Паранойя, однако, не была односторонней. Второй секретарь советского посольства Дмитрий Васильев вспоминает жалобы Фишера на агентов КГБ, якобы сидящих в зале и пытающихся его гипнотизировать. Виктор Джакович считал это проявлением антисоветского мировоззрения Фишера.
Фишер был уверен, что Советы прослушивают его разговоры и устраивают слежку. Он считал, что с ним играют множеством способов: к примеру, в первых рядах сидят люди, каким-то образом воздействующие на его концентрацию, — возможно, электронными приборами. Его паранойя была глобальной. Отчасти поэтому визиты на американскую базу в Кефлавике являлись для Фишера таким успокоением — мы помогали ему чувствовать себя более комфортно: «Смотри, это американская база НАТО. Здесь ты в безопасности». Если кто-то говорил о русских, он немедленно засыпал человека вопросами. У меня создалось впечатление, что, если вы хотите завоевать его внимание, нужно просто упомянуть русских.
Напряжение было таким сильным, что его ощутил даже нью-йоркский адвокат Пол Маршалл. Он вспоминает, как с конторки портье в отеле исчезли паспорта его и его жены, а потом внезапно обнаружились в номере. «Мы начали ощущать какое-то давление и думали: "Всё очень странно". Это происшествие и несколько других заставили нас полагать, что мысль Бобби о русских может иметь под собой какие-то основания». Однако такую атмосферу можно было иногда использовать и для развлечений. Как-то раз Маршалл с женой Бетт направлялись в зал, когда мимо них прошёл Крогиус. Адвокат вспоминает: «Бетт позвала его: "Гроссмейстер Крогиус, друзья в Америке просили передать вам кое-какие бумаги". Крогиус тут же повернулся и убежал». Памятуя о том, что поблизости мог находиться наблюдатель из КГБ, кто может его винить?

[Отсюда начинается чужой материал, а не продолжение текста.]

Lemma root_fields : i_type x = T_DIR /\ i_size x = root_size.
Proof.
  pose proof (dinodes_fin 1 ltac:(done)) as E. pose proof (f_equal i_type E) as Et. pose proof (f_equal i_size E) as Es. cbn in Et, Es.
  unfold disk_inode, load_dinode. rewrite Hy. cbn [i_type i_size]. split; [|exact Es]. etransitivity; [exact Et|]. exact (fo_type _ _ _ _ root_file).
Qed.
Lemma root_laid : laid (sectors sb) (freeblock s) (blocks_of (Z.of_nat (length r))) x r.
Proof. apply (laid_fin y T_DIR r); rewrite Hy; [done|exact root_file]. Qed.
Lemma root_partial : (Z.of_nat (length files) + 2) mod 32 <> 0 -> root_size = blocks_of (Z.of_nat (length r)) * BSIZE.
Proof. intros Hm. destruct root_length as [E _]. unfold root_size, blocks_of, BSIZE. rewrite E. dlia. Qed.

И всё же нельзя сказать, что Спасский и Геллер полностью заблуждались. Посторонние действительно пытались воздействовать на ход матча.
Сейчас мы знаем, что всё это время КГБ проявлял активность, пытаясь отследить возможные атаки на чемпиона мира и провести упреждающий пропагандистский удар против американцев. Офицеры работали с молчаливого одобрения шахматных чиновников в Москве, возможно приложив руку и к распространению слухов о том, что Спасский собирается бежать.